A partir del 1 de enero de 2025, la actualización de renta en contratos de arrendamiento de vivienda habitual se rige por el nuevo Índice de Referencia para la Actualización de los Contratos de Arrendamiento de Vivienda (IRACV), elaborado por el INE y publicado trimestralmente. El índice tiene como límite máximo de subida el 2% hasta 2025 y una fórmula de cálculo que toma como referencia la evolución de los salarios y el IPC. Las cláusulas contractuales que remiten al IPC deben interpretarse a la luz de esta nueva regulación, lo que puede generar conflictos si el contrato no fue actualizado tras la entrada en vigor de la ley.
La LAU exige una fianza obligatoria equivalente a una mensualidad de renta en los arrendamientos de vivienda y dos mensualidades en los de uso distinto. La Ley 12/2023 mantuvo este régimen pero limitó las garantías adicionales (aval bancario, depósito complementario) a un máximo de dos mensualidades en los arrendamientos de vivienda habitual. El arrendador no puede exigir más de tres mensualidades en total como garantía (una de fianza legal más dos de garantía adicional) en contratos de vivienda habitual.
Los plazos varían por juzgado, pero en las grandes ciudades un proceso de desahucio por falta de pago puede durar entre cuatro y doce meses desde la presentación de la demanda hasta el lanzamiento efectivo. La Ley 12/2023 introdujo la obligación de notificar a los servicios sociales antes de la ejecución del lanzamiento cuando el arrendatario acredita vulnerabilidad, lo que puede añadir plazos adicionales de hasta tres meses. El proceso se acelera considerablemente cuando el contrato está bien redactado y la documentación de los impagos es completa.
Bajo la LAU vigente, la venta del inmueble no extingue el arrendamiento de vivienda habitual: el adquirente está obligado a respetar el contrato hasta el final del periodo de prórroga obligatoria, aunque no conste inscrito en el Registro de la Propiedad. Para los arrendamientos de uso distinto de vivienda o de temporada, la situación es distinta: el adquirente solo está obligado a respetar el arrendamiento si consta inscrito en el Registro de la Propiedad. Esta asimetría hace fundamental inscribir los contratos de arrendamiento de uso distinto si el arrendatario quiere protección frente a terceros.

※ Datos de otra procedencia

Definition serve (req : request) (LOVABLE_API_KEY : option string)
    (fetched : fetchResult) : httpResponse :=
  if String.eqb (method req) "OPTIONS" then
    {| status := 200; responseBody := None |}
  else
    match body req with
    | inl error => error_response 500 (message error)
    | inr image =>
      match LOVABLE_API_KEY with
      | None | Some EmptyString =>
          error_response 500 "LOVABLE_API_KEY is not configured"
      | Some _ =>
        match fetched with
        | FetchRejected error => error_response 500 (message error)
        | FetchResolved response =>
          if negb (ok response) then
            if gateway_status response =? 429 then
              error_response 429 "Rate limit exceeded. Please try again later."
            else if gateway_status response =? 402 then
              error_response 402
                "Payment required. Please add credits to your workspace."
            else
              match errorText response with
              | inl error => error_response 500 (message error)
              | inr _ => error_response 500 "Failed to process image"
              end
          else
            match payload response with
            | BodyRejected error => error_response 500 (message error)
            | BodyJson None =>
                error_response 500 "No text extracted from image"
            | BodyJson (Some extractedText) =>
                if truthy_json extractedText then
                  {| status := 200;
                     responseBody :=
                       Some (JObject [("textElements",
                                       parse_textElements extractedText)]) |}
                else error_response 500 "No text extracted from image"
            end
        end
      end
    end.

End Serve.

End ProcessSlip.

(** ** From the answer of the edge function to the elements the page draws

    The page reads [data.textElements] and the fields of each element
    without checking them.  [read_textElements] gives the elements for the
    answers in which every element is an object with a string [text] and
    finite numeric [x] and [y]; on these, and with exact arithmetic,
    [ThemedLayout] is the handler.  [Untyped] below is the handler on any
    answer, in binary64. *)

Fixpoint get_member (key : string) (members : list (string * json)) : option json :=
  match members with
  | [] => None
  | (k, v) :: rest =>
      match get_member key rest with
      | Some later => Some later
      | None => if String.eqb k key then Some v else None
      end
  end.

Definition read_element (j : json) : option element :=
  match j with
  | JObject members =>
      match get_member "text" members, get_member "x" members,
            get_member "y" members with
      | Some (JString t), Some (JNumber fx), Some (JNumber fy) =>
          match exact_of_float fx, exact_of_float fy with
          | Some px, Some py =>
              Some {| text := t; x := px; y := py;
                      fontSize := get_member "fontSize" members |}
          | _, _ => None
          end
      | _, _, _ => None
      end
  | _ => None
  end.

Fixpoint read_elements (items : list json) : option (list element) :=
  match items with
  | [] => Some []
  | j :: rest =>
      match read_element j, read_elements rest with
      | Some e, Some es => Some (e :: es)
      | _, _ => None
      end
  end.

Definition read_textElements (data : json) : option textElementsField :=
  match data with
  | JNull => None
  | JObject members =>
      match get_member "textElements" members with
      | Some (JArray items) =>
          match read_elements items with
          | Some es => Some (ArrayOf es)
          | None => None
          end
      | _ => Some NotAnArray
      end
  | _ => Some NotAnArray
  end.

(** ** The handler on any answer, in binary64

    [element: any]: the callback reads [fontSize], [x], [y] and [text] off
    whatever value stands in the array.  Reading a property of [null]
    throws a TypeError, which leaves the handler; every other value has the
    property or gives [undefined].  The arithmetic converts its operand to
    a number and computes in binary64, and [fillText] converts its first
    argument to a string.  Converting an object goes through its
    [toString]: an object of [JSON.parse] with a member of that name has
    lost the method it inherits, and the conversion throws a TypeError.
    The conversions between strings and numbers are the two standard ones
    and are parameters here. *)

Module Untyped.

(** How a piece of the handler ends. *)
Inductive completion (A : Type) : Type :=
| Normal (a : A)
| TypeError.
Arguments Normal {A} a.
Arguments TypeError {A}.

(** [value.key], for a value other than [null] and for the keys the
    handler reads, none of which a string, a number, a boolean or an array
    has. *)
Definition property (value : json) (key : string) : option json :=
  match value with
  | JObject members => get_member key members
  | _ => None
  end.

(** Whether [ToPrimitive] throws on a value of [JSON.parse].  An object
    is converted by its [toString], then by its [valueOf]: a member
    [toString] is never callable, and the inherited [valueOf] returns the
    object, so an object with a member [toString] cannot be converted.  An
    array is joined, which converts each item that is not [null]. *)
Fixpoint ToPrimitive_throws (v : json) : bool :=
  match v with
  | JObject members =>
      match get_member "toString" members with
      | Some _ => true
      | None => false
      end
  | JArray items => existsb ToPrimitive_throws items
  | _ => false
  end.

(** The same on a property that may be missing. *)
Definition conversion_throws (v : option json) : bool :=
  match v with
  | None => false
  | Some v => ToPrimitive_throws v
  end.

(** The elements on which the callback throws: [null], and a value whose
    [x], [y] or [text] cannot be converted. *)
Definition element_throws (element : json) : bool :=
  match element with
  | JNull => true
  | _ =>
      conversion_throws (property element "x")
      || conversion_throws (property element "y")
      || conversion_throws (property element "text")
  end.

(** An element of the shape the recognizer is asked for: an object with a
    string [text] and numbers [x] and [y], of any value. *)
Definition fragment_shape (element : json) : bool :=
  match element with
  | JObject members =>
      match get_member "text" members, get_member "x" members,
            get_member "y" members with
      | Some (JString _), Some (JNumber _), Some (JNumber _) => true
      | _, _, _ => false
      end
  | _ => false
  end.

(** The answers on which the handler throws: [null], or an array of
    elements with such an element in it. *)
Definition handler_throws (data : json) : bool :=
  match data with
  | JNull => true
  | _ =>
      match property data "textElements" with
      | Some (JArray elements) => existsb element_throws elements
      | _ => false
      end
  end.

Section Conversions.

(** [ToNumber] on a string, and [Number::toString]. *)
Variable StringToNumber : string -> float.
Variable NumberToString : float -> string.

(** [ToString] on a value of [JSON.parse] that can be converted; an array
    joins its items with commas, [null] items counting as empty. *)
Fixpoint ToString (v : json) : string :=
  match v with
  | JNull => "null"
  | JBool b => if b then "true" else "false"
  | JNumber n => NumberToString n
  | JString s => s
  | JArray items =>
      String.concat ","
        (map (fun item => match item with
                          | JNull => ""
                          | _ => ToString item
                          end) items)
  | JObject _ => "[object Object]"
  end.

(** The same on a property that may be missing. *)
Definition ToString_property (v : option json) : string :=
  match v with
  | None => "undefined"
  | Some v => ToString v
  end.

(** [ToNumber] on a property that may be missing and can be converted; an
    array or an object goes through its string. *)
Definition ToNumber (v : option json) : float :=
  match v with
  | None => nan
  | Some JNull => 0%float
  | Some (JBool b) => if b then 1%float else 0%float
  | Some (JNumber n) => n
  | Some (JString s) => StringToNumber s
  | Some (JArray items) => StringToNumber (ToString (JArray items))
  | Some (JObject members) => StringToNumber (ToString (JObject members))
  end.

(** The callback of [forEach].  Whatever it has done to the canvas is
    lost when it throws. *)
Definition draw_element (element : json) (c : canvas) : completion canvas :=
  match element with
  | JNull => TypeError
  | _ =>
      let fontSize := ThemedLayout.fontSize_px (property element "fontSize") in
      if conversion_throws (property element "x")
         || conversion_throws (property element "y")
         || conversion_throws (property element "text")
      then TypeError
      else
      Normal
        ((set_font (string_of_Z fontSize ++ "px Arial, sans-serif") ;;
          reading (fun canvas =>
            let x := ((ToNumber (property element "x") / 100)
                      * number_of_Z (width canvas))%float in
            let y := ((ToNumber (property element "y") / 100)
                      * number_of_Z (height canvas))%float in
            fillText_number (ToString_property (property element "text")) x y))
           c)
  end.

(** [forEach], left by the first callback that throws. *)
Fixpoint forEach (elements : list json) (c : canvas) : completion canvas :=
  match elements with
  | [] => Normal c
  | element :: rest =>
      match draw_element element c with
      | Normal c' => forEach rest c'
      | TypeError => TypeError
      end
  end.

(** "Draw extracted text", from [ctx.fillStyle = "white"] on; reading
    [data.textElements] throws when [data] is [null]. *)
Definition composite (data : json) (c : canvas) : completion canvas :=
  let c := (set_fillStyle (Color "white") ;; set_textAlign AlignCenter) c in
  match data with
  | JNull => TypeError
  | _ =>
      match property data "textElements" with
      | Some (JArray elements) => forEach elements c
      | _ => Normal c
      end
  end.

Definition render (size : Z * Z) (data : json) : completion canvas :=
  composite data (ThemedLayout.background_stage size createElement_canvas).

(** The handler: a TypeError leaves it before [setProcessedImage] and the
    toast, and nothing catches it. *)
Definition img_onload (size : Z * Z) (data : json) : list effect :=
  match render size data with
  | Normal canvas =>
      [SetProcessedImage (toDataURL "image/png" canvas); Toast success_toast]
  | TypeError => []
  end.

(** What one run meets; [invoked] is the error or the [data] of
    [supabase.functions.invoke]. *)
Record world := {
  invoked : jsError + json;
  context2d : bool;
  loaded : option (Z * Z)
}.

Definition processImage (selectedImage : option string) (w : world)
    : list effect :=
  match selectedImage with
  | None => []
  | Some EmptyString => []
  | Some _ =>
      [SetIsProcessing true] ++
      match invoked w with
      | inl error =>
          [ConsoleError "Error processing image:" (message error);
           Toast (failure_toast error);
           SetIsProcessing false]
      | inr data =>
          if context2d w then
            [SetIsProcessing false] ++
            match loaded w with
            | Some size => img_onload size data
            | None => []
            end
          else
            [ConsoleError "Error processing image:" "Canvas not supported";
             Toast (failure_toast {| message := "Canvas not supported" |});
             SetIsProcessing false]
      end
  end.

(** What the canvas paints for one element of the array on a canvas [w]
    by [h]: the text at the position computed in binary64, or nothing when
    that position is not finite. *)
Definition text_painting (w h : Z) (element : json) : list drawop :=
  let x := position_binary64 (ToNumber (property element "x")) (number_of_Z w) in
  let y := position_binary64 (ToNumber (property element "y")) (number_of_Z h) in
  match exact_of_float x, exact_of_float y with
  | Some qx, Some qy =>
      [FillText (Color "white")
         (string_of_Z (ThemedLayout.fontSize_px (property element "fontSize"))
          ++ "px Arial, sans-serif")
         AlignCenter (ToString_property (property element "text")) qx qy]
  | _, _ => []
  end.

End Conversions.

End Untyped.

(** ** What a run shows

    Two readings of the effects of a run. *)

(** The images a run delivers. *)
Definition delivered (trace : list effect) : list dataURL :=
  flat_map (fun ef => match ef with SetProcessedImage url => [url] | _ => [] end) trace.

(** The failure notices a run shows. *)
Definition failure_notices (trace : list effect) : list toastMessage :=
  flat_map (fun ef => match ef with
                      | Toast t => match variant t with
                                   | VariantDestructive => [t]
                                   | VariantDefault => []
                                   end
                      | _ => []
                      end) trace.

(** How many times the loop entered at [i] runs on a canvas [h] high. *)
Definition rows_from (i h : Z) : nat := Z.to_nat ((h - i + 19) / 20).

(** ** The page around [processImage]

    The component keeps three pieces of state; the handlers below act on
    them through their setters. *)

Record pageState := {
  selectedImage : option string;
  processedImage : option dataURL;
  isProcessing : bool
}.
(** X16: scaling a symbolic term whose matrix was never read gives a term
    with the coefficient multiplied by the scalar, whose qubits are the
    sorted keys of [matrix_map] and whose matrix is the Kronecker chain
    led by that new coefficient: the scalar enters as the leftmost factor
    of the chain. *)
Theorem scaled_fresh_matrix (t : SymbolicTerm.t) (x : cplx) :
  SymbolicTerm._matrix t = None →
  (∀ q ms, SymbolicTerm.matrix_map t !! q = Some ms
           → ms ≠ [] ∧ Forall is_2x2 ms) →
  let scaled := SymbolicTerm.__mul__ t x in
  SymbolicTerm.coefficient scaled = cmul (SymbolicTerm.coefficient t) x
  ∧ SymbolicTerm.target_qubits scaled
    = SymbolicTerm.sorted_keys (SymbolicTerm.matrix_map t)
  ∧ (SymbolicTerm.matrix scaled).1
    = Ok (kron_chain (cmul (SymbolicTerm.coefficient t) x)
            ((λ q, ordered_product (SymbolicTerm.matrix_map t !!! q))
               <$> SymbolicTerm.sorted_keys (SymbolicTerm.matrix_map t))).
Proof.
  intros Hnone Hwf scaled. split_and!; [done|done|].
  by apply mul_fresh.
Qed.

(** X19: a base term can be constructed with [None] for matrix, but
    scaling it raises [TypeError], and so does merging it into any term. *)
Theorem none_matrix_term (q : list nat) :
  let t := HamiltonianTerm.Make q None None PyNone in
  HamiltonianTerm.__init__ PyNone q = Ok t
  ∧ (∀ x, HamiltonianTerm.__mul__ t x = Raise TypeError)
  ∧ (∀ A, HamiltonianTerm.merge A t = Raise TypeError).
Proof.
  intros t. split_and!; [done|done|].
  intros A. unfold HamiltonianTerm.merge.
  by destruct (_ <? _).
Qed.

End symbolic_more.

(** * The further properties at concrete terms *)

Lemma well_shaped_ZZ : well_shaped term_ZZ.
Proof.
  split; [compute_done|].
  exists (np.kron2 pauli_Z pauli_Z). by split_and!.
Defined.

Lemma well_shaped_X : well_shaped term_X.
Proof. split; [compute_done|]. exists pauli_X. by split_and!. Defined.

En zonas declaradas como mercado residencial tensionado por la comunidad autónoma correspondiente, el arrendador —sea persona física o jurídica— tiene la obligación de no superar la renta del contrato anterior actualizada según el IRACV en los nuevos contratos de la misma vivienda, ni tampoco superar el índice de referencia de precios de alquiler que establezca la normativa autonómica. Los grandes tenedores tienen obligaciones adicionales: no pueden superar el índice de referencia de precios aunque la renta anterior fuese más baja. El incumplimiento de estas obligaciones puede dar lugar a sanciones administrativas y a la nulidad de las cláusulas que las infrinjan.
Los arrendamientos para uso distinto de vivienda (art. 3 LAU) —locales, oficinas, almacenes, naves industriales— se rigen principalmente por la voluntad de las partes y, subsidiariamente, por el Título III de la LAU. No existe prórroga obligatoria, ni limitación de renta, ni índice de actualización legalmente impuesto. La LAU les es aplicable en cuanto a desahucio, cesión y subarriendo y subrogación en caso de fallecimiento. La negociación y redacción del contrato es mucho más libre, pero esa libertad exige mayor atención jurídica para proteger los intereses de cada parte, especialmente en lo relativo a las obras de adecuación, las obras de mantenimiento y mejora, el régimen de responsabilidades y las condiciones de resolución anticipada.